Back by overwhelming demand, FootballScoop will once again examine the assistant coaching hires that will have the biggest impact on the college football season and the coaching job market in the 2020 season and beyond.
No. 20: Zach Arnett, Mississippi State
Who: Larry Fedora, Baylor
Title: Offensive coordinator/quarterbacks coach
Previous stop: Texas offensive analyst (2019)
Why he’s important: For the first time in 13 years, Larry Fedora is back in the coordinator’s chair. The 2020 season represents a return on two fronts for Fedora, bringing him back to the school where he earned his first full-time coaching job at the college level, when he served as Baylor’s wide receivers, tight ends and running backs coach over a 6-year tenure from 1991-96.
Fedora returns to Waco leading a melting pot of an offensive staff:
— Joe Wickline will coach the offensive line, a job he previously held under Fedora at Middle Tennessee, Florida and Oklahoma State
— Jorge Munoz, an analyst on LSU’s 2019 title time, followed Aranda from Baton Rouge to serve as wide receivers coach and passing game coordinator
— Shawn Bell remains from the Matt Rhule staff, switching from offensive line to tight ends
— Running backs coach Justin Johnson is a newcomer, both to Baylor and the rest of the staff
Consequently, the scheme will be as ideologically diverse as the people building it.
“We’ll be pretty multiple,” Fedora told the Waco Tribune-Herald in February. “The key is we’ll have a philosophy that we’re going to base out of one back. We’re going to spread the field and be multi-tempo, and we’re going to try to get the ball in our playmakers’ hands however we need to do that. I think for us it will be discovering in the spring the talent we have and the skill level of what we have and putting those guys in position to be successful.”
“We want to take whatever’s here and mold the offense around it,” Fedora continued. In short, everyone agrees on the broad-strokes philosophy, but the particulars will remain filed under “TBD – Pandemic” until the team gets back on the field. Especially since Fedora has purposefully not watched film on previous Baylor seasons in order to enter 2020 without any preconceived impressions on his new players.
“I think the way Coach Fedora sees the passing game is how I see the passing game,” Munoz said. “He’s got his thoughts and I’ve got mine, and we’re just trying to mesh those concepts. But I think we’re on the same page right now and I think it’s going to be smooth. Up until this point, it’s been easy and fun.”

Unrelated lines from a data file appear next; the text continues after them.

(** X3.  [Fetch] touches one key: every other connection keeps its entry,
    the map gains at most the segment's connection, and a segment whose
    direction is neither Upload nor Download adds an entry when there is
    none but no bytes and no packets. *)
Theorem Fetch_touches_one_key (seg : Segment.t) (c : Sinker) :
  (∀ conn, conn ≠ Segment.Connection seg →
           utilization (Fetch seg c) !! conn = utilization c !! conn) ∧
  dom (utilization (Fetch seg c)) = {[Segment.Connection seg]} ∪ dom (utilization c) ∧
  (Segment.Direction seg ≠ DirectionUpload →
   Segment.Direction seg ≠ DirectionDownload →
   utilization (Fetch seg c) !! Segment.Connection seg =
   Some (default (freshEntry seg) (utilization c !! Segment.Connection seg))).
Proof.
  split; [|split].
  - intros conn Hne. by apply Fetch_lookup_ne.
  - apply set_eq. intros conn.
    rewrite elem_of_union, elem_of_singleton, !elem_of_dom.
    destruct (decide (Segment.Connection seg = conn)) as [<-|Hne].
    + rewrite Fetch_lookup_eq. split; [by left|by eauto].
    + rewrite Fetch_lookup_ne by done. split; [by right|]. by intros [?|?].
  - intros Hu Hd. rewrite Fetch_lookup_eq. unfold bump, freshEntry.
    by rewrite !decide_False by done.
Qed.

(** ** The decoder on arbitrary layer lists *)

(** X4.  [parsePacket] returns nil exactly when the decoded layers contain
    neither a TCP nor a UDP layer, whatever else they contain. *)
Theorem parsePacket_nil_iff (c : PcapClient) (ph : pcapHandler)
    (decoded : list Layer) :
  parsePacket c ph decoded = None ↔ Forall (λ l, isL4 l = false) decoded.
Proof.
  rewrite <- parseVars_protocol. unfold parsePacket.
  repeat case_decide; split; try done; intros; congruence.
Qed.

(** X5.  On any list of layers the emitted segment is an Upload iff some
    IP layer of the list has a bound source address, and a Download
    otherwise; the segment is reported on the handler's device, and its
    local address is the source (Upload) or destination (Download) of the
    last IP layer, which need not be the layer that decided the direction. *)
Theorem parsePacket_direction (c : PcapClient) (ph : pcapHandler)
    (decoded : list Layer) (seg : Segment.t) :
  parsePacket c ph decoded = Some seg →
  Segment.Interface seg = device ph ∧
  (Segment.Direction seg = DirectionUpload ↔ Exists (boundSource c) decoded) ∧
  (Segment.Direction seg = DirectionDownload ↔ ¬ Exists (boundSource c) decoded) ∧
  (Segment.Direction seg = DirectionUpload →
     LocalSocket.IP (Connection.Local (Segment.Connection seg)) =
       (lastAddresses decoded).1) ∧
  (Segment.Direction seg = DirectionDownload →
     LocalSocket.IP (Connection.Local (Segment.Connection seg)) =
       (lastAddresses decoded).2).
Proof.
  unfold parsePacket.
  pose proof (parseVars_direction c decoded) as (Hdir & Hup & Haddr).
  cbv zeta in *. rewrite <- Haddr, <- Hup.
  destruct (decide (protocol _ = "")); [done|].
  repeat case_decide; intros [= <-]; simpl;
    unfold DirectionUpload, DirectionDownload in *;
    repeat split; try done; try congruence; intuition congruence.
Qed.

(** ** One iteration of the reader *)

Lemma decodeIP_cases dec etherPayload :
  let r := decodeIP dec etherPayload in
  r.1 = [] ∨
  (∃ v6 src dst, r.1 = [ipLayer v6 src dst]) ∨
  (∃ s4 d4 s6 d6,
     r.1 = [LayerIPv4 s4 d4; LayerIPv6 s6 d6] ∧
     decodeIPv4 dec etherPayload = Some (s4, d4, [])).
Proof.
  unfold decodeIP.
  destruct (decodeIPv4 dec etherPayload) as [[[s4 d4] pl4]|] eqn:H4; simpl.
  - case_bool_decide as Hlen.
    + assert (pl4 = []) as -> by (destruct pl4; [done|unfold len in Hlen; simpl in Hlen; lia]).
      destruct (decodeIPv6 dec etherPayload) as [[[s6 d6] pl6]|]; simpl.
      * right. right. by exists s4, d4, s6, d6.
      * right. left. by exists false, s4, d4.
    + right. left. by exists false, s4, d4.
  - destruct (decodeIPv6 dec etherPayload) as [[[s6 d6] pl6]|]; simpl.
    + right. left. by exists true, s6, d6.
    + by left.
Qed.

Lemma frameLayers_last dec pkt decoded :
  frameLayers dec pkt = Some decoded →
  ∃ front l, decoded = front ++ [l] ∧ isL4 l = true.
Proof.
  unfold frameLayers.
  destruct (decodeEthernet dec pkt) as [[ty etherPayload]|]; [|done].
  destruct (_ || _); [|done].
  destruct (decodeIP dec etherPayload) as [layers payload].
  destruct (_ || _); [done|].
  destruct (decodeTCP dec payload) as [[[[sp dp] contents] pl]|];
    [intros [= <-]; by eexists _, _|].
  destruct (decodeUDP dec payload) as [[[[sp dp] contents] pl]|]; [|done].
  intros [= <-]. by eexists _, _.
Qed.
(** * MedScheduler: the slot-allocation core of the Supabase edge functions

    A shallow embedding of the request handlers of the booking agent
    ([get_slots], [book_appointment], [reschedule_appointment],
    [cancel_appointment]), of the questionnaire agent ([submit_response])
    and of the reminder agent ([schedule_reminder]), and of the client side
    of the automatic booking ([automaticBookingWithCrewAI]).

    The store is the relational database behind [supabaseClient]: every table
    is the list of its rows, in stored order.  A PostgREST query is the
    corresponding list operation: [.eq] is a [filter], [.single()] asks for
    exactly one row, [.update(...).eq(...)] rewrites every matching row,
    [.insert] appends a row whose [id] the database generates.  The model
    has no failing connection.  A handler is modelled from the point where
    the caller is authenticated: [user] is [user.id].

    The handlers that write through the booking agent, and
    [submit_response], are given twice.  First over the tables alone: every
    statement takes effect on the rows it names.  This is the order and
    content of the statements a handler sends, which decides what
    concurrent and successive calls can do to one another.  Then, with the
    suffix [_as], as the caller under the row policies and keys of the
    migration, where the database passes over the rows the caller may not
    write and refuses the rows no policy admits.  [schedule_reminder] and
    the listings of responses and reminders are given as the caller
    only. *)

From Stdlib Require Import List String Ascii Bool Arith NArith Lia.
Import ListNotations.
Open Scope string_scope.
Open Scope list_scope.
Open Scope nat_scope.

(** ** Rows *)

(** Primary keys are UUIDs generated by the database; only their equality
    matters, they are numbered here. *)
Definition uuid := nat.

Module Slot.
Record t := mk
  { id : uuid;
    doctor_id : uuid;
    slot_date : string;
    slot_time : string;
    is_available : bool }.

Definition set_is_available (b : bool) (s : t) : t :=
  mk (id s) (doctor_id s) (slot_date s) (slot_time s) b.
End Slot.

Module Appointment.
Inductive status_t := confirmed | pending | cancelled | completed.

Record t := mk
  { id : uuid;
    patient_id : uuid;
    doctor_id : uuid;
    slot_id : uuid;
    appointment_date : string;
    appointment_time : string;
    notes : option string;
    status : status_t }.

Definition set_status (st : status_t) (a : t) : t :=
  mk (id a) (patient_id a) (doctor_id a) (slot_id a)
     (appointment_date a) (appointment_time a) (notes a) st.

Baylor should be able to hit the ground throwing, so to speak, behind an offensive line that returns four starters. Starting quarterback Charlie Brewer is also back, having thrown 983 passes over his first three seasons. Backups Jacob Zeno and Gerry Bohanon both saw action in big-time moments last season, experience that could come in handy this fall, given that Brewer — to his credit and his detriment — plays like he’s 6-foot-5 and 230 pounds despite his 6-1, 206 frame.

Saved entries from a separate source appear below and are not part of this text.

(** Modelled from the spec: the constructor of [GreedyWordSwapWIR] is not part
    of the sources at hand; it stores its arguments, and an empty operator set
    is a configuration error raised at construction time, before any oracle
    call (spec, error handling, item d). *)
Definition GreedyWordSwapWIR (model : Model) (transformation : Transformation)
    (constraints : list Constraint) (max_depth : option nat)
  : Construct Attack :=
  match operators transformation with
  | [] => raise ConfigurationError
  | _ :: _ => cret (mkAttack model transformation constraints max_depth)
  end.

(** ** The recipe *)

(** The local variables of [Gao2018DeepWordBug] when it reaches its
    [return] statement. *)
Record Locals := mkLocals {
  transformation : Transformation;
  constraints : list Constraint;
  attack : Attack
}.

Local Open Scope construct_scope.

(** The body of [Gao2018DeepWordBug] up to [return attack]. *)
Definition Gao2018DeepWordBug_body (model : Model)
    (use_all_transformations : bool) : Construct Locals :=
  transformation <-
    (if use_all_transformations then
       t1 <- WordSwapNeighboringCharacterSwap ;;
       t2 <- WordSwapRandomCharacterSubstitution ;;
       t3 <- WordSwapRandomCharacterDeletion ;;
       t4 <- WordSwapRandomCharacterInsertion ;;
       CompositeTransformation [t1; t2; t3; t4]
     else
       WordSwapRandomCharacterSubstitution) ;;
  c <- LevenshteinEditDistance 30 ;;
  let constraints := [c] in
  attack <- GreedyWordSwapWIR model transformation [] None ;;
  cret (mkLocals transformation constraints attack).

(** [def Gao2018DeepWordBug(model, use_all_transformations=True)]. *)
Definition Gao2018DeepWordBug (model : Model) (use_all_transformations : bool)
  : Construct Attack :=
  locals <- Gao2018DeepWordBug_body model use_all_transformations ;;
  cret (attack locals).

(** A call site: the second argument may be left out, and then takes its
    default value [True]. *)
Definition use_all_transformations_default : bool := true.

Definition Gao2018DeepWordBug_call (model : Model)
    (use_all_transformations : option bool) : Construct Attack :=
  Gao2018DeepWordBug model
    (match use_all_transformations with
     | Some b => b
     | None => use_all_transformations_default
     end).

Local Close Scope construct_scope.

(** The transformation the recipe configures for each value of the flag. *)
Definition all_four : Transformation :=
  Composite [WordSwap NeighboringCharacterSwap;
             WordSwap RandomCharacterSubstitution;
             WordSwap RandomCharacterDeletion;
             WordSwap RandomCharacterInsertion].

Definition substitution_only : Transformation :=
  WordSwap RandomCharacterSubstitution.

(** ** Texts as strings, and edit distance *)

(** Modelled from the spec: the reconstruction of the full string of a text
    is not part of the sources at hand; the words separated by one space. *)
Definition text_string (t : Text) : string := String.concat " "%string t.

Definition text_chars (t : Text) : list ascii :=
  list_ascii_of_string (text_string t).

Definition min3 (a b c : nat) : nat := Nat.min a (Nat.min b c).

Definition substitution_cost (a b : ascii) : nat :=
  if Ascii.eqb a b then 0 else 1.

(** Modelled from the spec: Levenshtein distance, by its textbook
    recurrence: the cheapest of deleting the head of [s], inserting the head
    of [t], or matching the two heads (for free when they are equal). *)
Fixpoint levenshtein (s t : list ascii) {struct s} : nat :=
  match s with
  | [] => length t
  | a :: s' =>
      (fix against (t : list ascii) : nat :=
         match t with
         | [] => length s
         | b :: t' =>
             min3 (S (levenshtein s' t))
                  (S (against t'))
                  (levenshtein s' t' + substitution_cost a b)
         end) t
  end.

(** The distances from the empty string to every suffix of [t], longest
    suffix first. *)
Fixpoint base_row (t : list ascii) : list nat :=
  match t with
  | [] => [0]
  | _ :: t' => length t :: base_row t'
  end.

(** One step of the dynamic program: from the row of [s'] (its distance to
    every suffix of [t]) to the row of [a :: s']. *)
Fixpoint next_row (a : ascii) (t : list ascii) (prev : list nat) : list nat :=
  match t, prev with
  | b :: t', p :: prev' =>
      let cur' := next_row a t' prev' in
      min3 (S p) (S (hd 0 cur')) (hd 0 prev' + substitution_cost a b) :: cur'
  | [], p :: _ => [S p]
  | _, [] => []
  end.

Fixpoint distance_row (s t : list ascii) : list nat :=
  match s with
  | [] => base_row t
  | a :: s' => next_row a t (distance_row s' t)
  end.

(** Modelled from the spec: the distance function of
    [textattack.constraints.overlap.LevenshteinEditDistance] is not part of
    the sources at hand; the spec describes the textbook dynamic program over
    the characters of the two strings, quadratic in time and keeping one row. *)
Definition edit_distance (s t : list ascii) : nat :=
  hd 0 (distance_row s t).

(** Modelled from the spec: the check of a constraint object (spec, the
    constraint filter): the candidate is accepted iff the edit distance between
    the full string of the original text and that of the candidate is at most
    the budget. *)
Definition permits (c : Constraint) (original candidate : Text) : bool :=
  match c with
  | EditDistance budget =>
      (Z.of_nat (edit_distance (text_chars original) (text_chars candidate))
       <=? budget)%Z
  end.

(** Modelled from the spec: a candidate survives the filter when every
    constraint of the attack permits it. *)
Definition permits_all (cs : list Constraint) (original candidate : Text)
  : bool :=
  forallb (fun c => permits c original candidate) cs.

(** ** Computations of one attack run *)

Definition Run (A : Type) : Type := World -> A * World.

Definition ret {A} (a : A) : Run A := fun w => (a, w).

Definition bind {A B} (c : Run A) (f : A -> Run B) : Run B :=
  fun w => let (a, w') := c w in f a w'.

Declare Scope run_scope.
Delimit Scope run_scope with run.
Notation "x <- c ;; k" := (bind c (fun x => k))
  (at level 61, c at next level, right associativity) : run_scope.

(** Modelled from the spec: one oracle call, [predict(text)]; the answer of
    the model, and the call recorded. *)
Definition query (model : Model) (t : Text) : Run Prediction :=
  fun w => (model t, mkWorld (oracle_log w ++ [t]) (random_state w)).

(** A computation that only uses the random generator. *)
Definition randomly {A} (f : RandomState -> A * RandomState) : Run A :=
  fun w => let (a, rs) := f (random_state w) in
           (a, mkWorld (oracle_log w) rs).

(** A run is started after construction succeeded. *)
Definition lift {A} (c : Run A) : Construct A := fun w => inr (c w).

(** ** The transformation engine *)

(** The word-level behaviour of the four operators: the replacement words an
    operator proposes for a word, drawing from the random generator. The
    operators are external primitives; everything below is parametric in
    them. *)
Class Operators :=
  replacement_words : Operator -> Word -> RandomState -> list Word * RandomState.

(** Modelled from the spec: the perturbation record, one per committed
    change. *)
Record Perturbation := mkPerturbation {
  position : nat;
  original_word : Word;
  replacement_word : Word;
  operator : Operator
}.

(** Modelled from the spec: a candidate, a speculative variant of the text
    and the change that produced it. *)
Record Candidate := mkCandidate {
  candidate_text : Text;
  candidate_record : Perturbation
}.

(** Modelled from the spec: the composition rule of the engine. A composite
    unions the outputs of its members for the same word, each replacement
    tagged with the operator that produced it. *)
Fixpoint transformation_words `{Operators} (t : Transformation) (w : Word)
    (rs : RandomState) : list (Word * Operator) * RandomState :=
  match t with
  | WordSwap op =>
      let (ws, rs') := replacement_words op w rs in
      (map (fun w' => (w', op)) ws, rs')
  | Composite ts =>
      (fix union (ts : list Transformation) (rs : RandomState) :=
         match ts with
         | [] => ([], rs)
         | t :: ts' =>
             let (c1, rs1) := transformation_words t w rs in
             let (c2, rs2) := union ts' rs1 in
             (c1 ++ c2, rs2)
         end) ts rs
  end.

Fixpoint replace_word_at_index (t : Text) (i : nat) (w : Word) : Text :=
  match t, i with
  | [], _ => []
  | _ :: t', 0 => w :: t'
  | x :: t', S i' => x :: replace_word_at_index t' i' w
  end.

Definition candidate_string (c : Candidate) : string :=
  text_string (candidate_text c).

(** Modelled from the spec: deduplication by full string; keeps the first
    candidate of every full string not in [seen]. *)
Fixpoint dedupe (seen : list string) (cs : list Candidate) : list Candidate :=
  match cs with
  | [] => []
  | c :: cs' =>
      let s := candidate_string c in
      if existsb (String.eqb s) seen then dedupe seen cs'
      else c :: dedupe (s :: seen) cs'
  end.

Definition candidate_at (text : Text) (i : nat) (w : Word)
    (tagged : Word * Operator) : Candidate :=
  mkCandidate (replace_word_at_index text i (fst tagged))
              (mkPerturbation i w (fst tagged) (snd tagged)).

Local Open Scope run_scope.

(** Modelled from the spec: the engine's [generate(text, position)] is not
    part of the sources at hand. The candidates are the text with the word at
    the position replaced, no two of them with the same full string, and none
    with the full string of the input (the no-op). *)
Definition generate `{Operators} (tr : Transformation) (text : Text) (i : nat)
  : Run (list Candidate) :=
  match nth_error text i with
  | None => ret []
  | Some w =>
      tagged <- randomly (transformation_words tr w) ;;
      ret (dedupe [text_string text] (map (candidate_at text i w) tagged))
  end.

(** ** The importance ranker *)

Definition conf (p : Prediction) (l : nat) : Q := nth l (confidence p) 0%Q.

Definition UNKNOWN : Word := "[UNKNOWN]"%string.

After going 1-11 in 2017, Baylor was thisclose to reaching the College Football Playoff in 2019. The Bears built a 28-3 lead over Oklahoma in November before falling 34-31, then took the Sooners to overtime in the Big 12 Championship in a game where Brewer threw only six passes.
So, yes, they could have gone 13-0, and they also could have gone 6-6. Baylor beat 3-9 Rice by eight points; they blew a 20-point lead to Iowa State before saving the game on a last-minute field goal; they needed an incorrect penalty call to survive Texas Tech in double overtime; they beat West Virginia by three and needed three overtimes to defeat TCU, neither of whom reached a bowl game.
This season’s schedule opens with Ole Miss in Houston, then builds toward a make-or-break 5-game stretch: at Oklahoma, at Texas Tech, the annual knife fight against TCU, a trip to Austin and then a home game with an Oklahoma State team that will enter the fall with Playoff hype.
After 11 seasons as a head coach — the last team he OC’ed for was the “I’m a man! I’m 40!” Oklahoma State team in 2007 — Fedora says he’s a wiser play-caller than he was the last time around.
“For me now, when I first started as an offensive coordinator it was, ‘Be the best offense out there and score as many points (as you can). Well, now it’s about, yeah, you want to be the best offense out there but you want to score enough points to win the football game, and so you want to compliment the defense, you want compliment the special teams,” he said. “It’s not just about the offense.”